Emerging Markets Start 2018 With Politics Center Stage

  • South Korea to hold talks on U.S. trade agreement changes
  • Brazil industrial production data to shed light on job losses

JPMorgan Sees China Leading EM Gains in `Next Few Years'

Politics will take center stage in emerging markets this week as South Korean officials start trade negotiations in Washington, Peruvian lawmakers investigate their president and Hungary threatens to block European Union sanctions on Poland.

That’s not to say there won’t be plenty of economic data to chew over, too, as traders dissect inflation figures from Mexico, Colombia, South Korea, Taiwan, Philippines, Indonesia and Thailand. In Brazil, investors will scour industrial production numbers after job losses that prompted the labor minister’s resignation.

South Korea

South Korean and U.S. officials start talks on possible changes to the U.S.-Korea Free Trade Agreement on Friday, after President Trump blamed the deal for a trade deficit with South Korea. Since the U.S. is South Korea’s second-largest trade partner, a renegotiation has potential to disrupt an economy that grew at the fastest pace since early 2014 in the third quarter and a currency that was Asia’s best performer of 2017.


Lawmakers will investigate President Pedro Pablo Kuczynski’s ties to Brazilian builder Odebrecht even after he survived a narrow impeachment vote last week. Kuczynski’s pardon of former President Alberto Fujimori days after the vote made matters worse by leading to accusations that the move was part of negotiation with the opposition to avoid his ouster.

Poland, Hungary

Poland’s new prime minister, Mateusz Morawiecki, will be in Budapest on Wednesday meeting his Hungarian counterpart Viktor Orban.

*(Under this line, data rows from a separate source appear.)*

Lemma lex_input_stream_refines_witness :
  ∃ s', exec_all stream0 [StartToken; Get; Peekn 0; SetEcho false; Skipn 2; SetEcho true; Get; Unget; Length; Skip]
          = Some (s', [None; Some 97; Some 47; None; None; None; Some 98; None; Some 2; None]) ∧
    take (Z.to_nat (m_cpp_ptr s')) (cpp s') = [97; 98].
Proof.
  destruct (lex_input_stream_refines stream0 (Zip [] query true false 0 0)
    (Zip [(97, true); (47, false); (42, false); (98, true)] [0] true false 0 0)
    [StartToken; Get; Peekn 0; SetEcho false; Skipn 2; SetEcho true; Get; Unget; Length; Skip]
    [None; Some 97; Some 47; None; None; None; Some 98; None; Some 2; None]) as (s' & He & _ & Hc & _).
  - constructor; cbn; try done; try lia; repeat constructor; done.
  - reflexivity.
  - exists s'. split; [exact He|exact Hc].
Defined.

(** [get_cpp_ptr_rtrim] and [get_cpp_tok_end_rtrim] return, for every notion of a
    space, the position behind the last character in the buffer that is not one:
    behind it there are only spaces. *)
Theorem rtrim_removes_trailing_spaces (isspace : Z → bool) (s : Lex_input_stream) :
  0 ≤ m_cpp_ptr s ≤ Z.of_nat (length (cpp s)) → 0 ≤ m_cpp_tok_end s ≤ Z.of_nat (length (cpp s)) →
  (∃ p, get_cpp_ptr_rtrim isspace s = Some (Z.of_nat p) ∧ Z.of_nat p ≤ m_cpp_ptr s ∧
     Forall (λ c, isspace c = true) (drop p (take (Z.to_nat (m_cpp_ptr s)) (cpp s))) ∧
     (∀ c, last (take p (cpp s)) = Some c → isspace c = false)) ∧
  (∃ p, get_cpp_tok_end_rtrim isspace s = Some (Z.of_nat p) ∧ Z.of_nat p ≤ m_cpp_tok_end s ∧
     Forall (λ c, isspace c = true) (drop p (take (Z.to_nat (m_cpp_tok_end s)) (cpp s))) ∧
     (∀ c, last (take p (cpp s)) = Some c → isspace c = false)).
Proof.
  intros H1 H2. assert (∀ q, 0 ≤ q ≤ Z.of_nat (length (cpp s)) →
    ∃ p, rtrim_loop isspace (Z.to_nat q) (cpp s) q = Some (Z.of_nat p) ∧ Z.of_nat p ≤ q ∧
      Forall (λ c, isspace c = true) (drop p (take (Z.to_nat q) (cpp s))) ∧
      (∀ c, last (take p (cpp s)) = Some c → isspace c = false)) as Hq; [|by split; apply Hq].
  intros q Hq. destruct (rtrim_loop_spec isspace (cpp s) (Z.to_nat q) (Z.to_nat q)) as (p & Hp & Hle & Hr); [lia..|].
  rewrite Z2Nat.id in Hp by lia. exists p. split; [done|]. split; [lia|done].
Qed.

Lemma rtrim_removes_trailing_spaces_witness :
  let s := LIS query 4 0 0 4 0 true false [97; 32; 32; 0] 3 0 0 1 0 NO_COMMENT NO_COMMENT (-1) in
  ∃ p, get_cpp_ptr_rtrim (λ c, bool_decide (c = 32)) s = Some (Z.of_nat p) ∧ p = 1%nat.
Proof.
  intros s. destruct (rtrim_removes_trailing_spaces (λ c, bool_decide (c = 32)) s) as [(p & Hp & _) _]; [cbn; lia..|].
  exists p. split; [exact Hp|].
  assert (get_cpp_ptr_rtrim (λ c, bool_decide (c = 32)) s = Some 1) as E by reflexivity.
  rewrite E in Hp. injection Hp as Hp. lia.
Defined.
End properties.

The budding bromance comes against the backdrop of possible EU sanctions on Poland for failing to uphold democratic values. Orban has said Warsaw has nothing to fear: He’ll use his country’s vote to veto any penalties. “Hungary will be there and form a roadblock they can’t get around,” he said on Dec. 22.

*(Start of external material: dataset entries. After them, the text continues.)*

(** Only the flags of one context change. *)
Lemma valid_flags objs s z a f g : valid objs s z →
  (∀ t c, represents (hp s) t c → represents (hp s) (f t) (g c)) → (∀ c, engines (g c) = engines c) →
  valid objs (on_trans a s (f (trans_of a s))) (on_ctx a z (g (ctx_of a z))).
Proof.
  intros [Hs Ha Hn Ho Hi] Hf Hg.
  assert (registered (on_ctx a z (g (ctx_of a z))) = registered z) as Hr by (destruct a; unfold registered; cbn; by rewrite Hg).
  constructor; rewrite ?Hr; [by destruct a; cbn; auto|by destruct a; cbn; auto|done|done|]. by destruct a.
Qed.

Lemma represents_or H t c f c' : engines c' = engines c → one_phase c' = one_phase c → modified c' = modified c →
  u32 (flags_of c .| f) = flags_of c' → represents H t c → represents H (or_flags t f) c'.
Proof. intros He Ho Hmo Hu [Hl Hf H2 Hm]. constructor; cbn; [by rewrite He|by rewrite Hf|congruence..]. Qed.

Lemma represents_frame H a i t c : a ∉ (engines c).*1 → represents H t c → represents (<[a := i]> H) t c.
Proof. intros Ha [Hl Hf H2 Hm]. constructor; [by apply linked_frame|done..]. Qed.

Lemma represents_mark H obj i t c : H !! obj = Some i → represents H t c →
  represents (<[obj := Hti (m_next i) (m_ht i) (u8 (m_flags i .| TRX_READ_WRITE))]> H) t (with_engines c (mark_rw obj (engines c))).
Proof. intros Hi [Hl Hf H2 Hm]. constructor; [by apply linked_mark|done..]. Qed.

(** A registered object. *)
Lemma valid_lookup objs s z a : valid objs s z → a ∈ (registered z).*1 →
  ∃ i, hp s !! a = Some i ∧ is_started i = true ∧ entry_rw a (registered z) = bool_decide (m_flags i .& TRX_READ_WRITE ≠ 0).
Proof.
  intros Hv Hin. pose proof (v_nodup _ _ _ Hv) as Hn. unfold registered in *. rewrite fmap_app in *. rewrite entry_rw_app.
  apply NoDup_app in Hn as (_ & Hd & _). apply elem_of_app in Hin as [Hin|Hin].
  - destruct (linked_lookup _ _ _ _ (rp_list _ _ _ (v_stmt _ _ _ Hv)) Hin) as (i & Hi & Hst & ->). exists i.
    rewrite (entry_rw_out a (engines (sp_all z))), orb_false_r by set_solver. done.
  - destruct (linked_lookup _ _ _ _ (rp_list _ _ _ (v_all _ _ _ Hv)) Hin) as (i & Hi & Hst & ->). exists i.
    rewrite (entry_rw_out a (engines (sp_stmt z))) by set_solver. done.
Qed.

(** Marking an object. *)
Lemma mark_valid objs s z obj : valid objs s z → obj ∈ (registered z).*1 →
  ∃ H, set_trx_read_write (hp s) obj = Some H ∧ valid objs (Ses H (stmt s) (all s)) (mark_both obj z).
Proof.
  intros Hv Hin. destruct (valid_lookup objs s z obj Hv Hin) as (i & Hi & Hst & _). unfold set_trx_read_write. rewrite Hi.
  cbn. rewrite Hst. eexists. split; [reflexivity|]. destruct Hv as [Hs Ha Hn Ho Hid].
  constructor; cbn [hp stmt all]; [by apply represents_mark..| | |]; rewrite ?mark_both_keys; [done|done|].
  intros b Hb Hnb. rewrite lookup_insert_ne by set_solver. by apply Hid.
Qed.

(** Registering one. *)
Lemma register_valid objs s z a obj eng : valid objs s z → obj ∈ objs → obj ∉ (registered z).*1 → eng ≠ 0%N →
  ∃ H t, register_ha (hp s) (trans_of a s) obj eng = Some (H, t) ∧
    valid objs (Ses H (stmt (on_trans a s t)) (all (on_trans a s t)))
      (on_ctx a z (with_engines (ctx_of a z) ((obj, (eng, false)) :: engines (ctx_of a z)))).
Proof.
  intros Hv Ho Hn He. pose proof (represents_of objs s z a Hv) as Hrep. destruct Hv as [Hs Ha Hnd Hob Hid].
  unfold register_ha. rewrite (Hid obj Ho Hn). cbn. eexists _, _. split; [reflexivity|].
  set (z' := on_ctx _ _ _). assert ((registered z').*1 ≡ₚ obj :: (registered z).*1) as Hperm.
  { destruct a; unfold registered; cbn; rewrite !fmap_app; cbn; [|done]. by rewrite Permutation_middle. }
  unfold registered in Hn. rewrite fmap_app in Hn.
  assert (represents (<[obj := Hti (ha_list (trans_of a s)) eng (u8 TRX_READ_ONLY)]> (hp s))
    (Tt (no_2pc (trans_of a s)) obj (modified_non_trans_table (trans_of a s)) (m_unsafe_rollback_flags (trans_of a s)))
    (with_engines (ctx_of a z) ((obj, (eng, false)) :: engines (ctx_of a z)))) as Hnew.
  { destruct Hrep as [Hl Hf H2 Hm]. constructor; [|done..]. cbn [engines with_engines linked ha_list fst snd].
    split_and!; [done|by apply Hob|done|]. exists (ha_list (trans_of a s)). rewrite lookup_insert_eq. split; [done|].
    apply linked_frame; [destruct a; set_solver|done]. }
  constructor; cbn [hp stmt all].
  - destruct a; cbn; [apply represents_frame; [set_solver|done]|exact Hnew].
  - destruct a; cbn; [exact Hnew|apply represents_frame; [set_solver|done]].
  - rewrite Hperm. constructor; [|done]. unfold registered. rewrite fmap_app. done.
  - done.
  - intros b Hb Hnb. rewrite Hperm in Hnb. rewrite lookup_insert_ne by set_solver. apply Hid; set_solver.
Qed.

Friday’s industrial production figures may explain unexpected job losses. Brazil’s labor minister resigned after November data showed that companies from all industries except retail dismissed workers.


Remittance data to be released on Tuesday will offer traders clues about one of Mexico’s top sources of foreign cash. Inflows are expected to be robust in November after the peso weakened during the second half of 2017.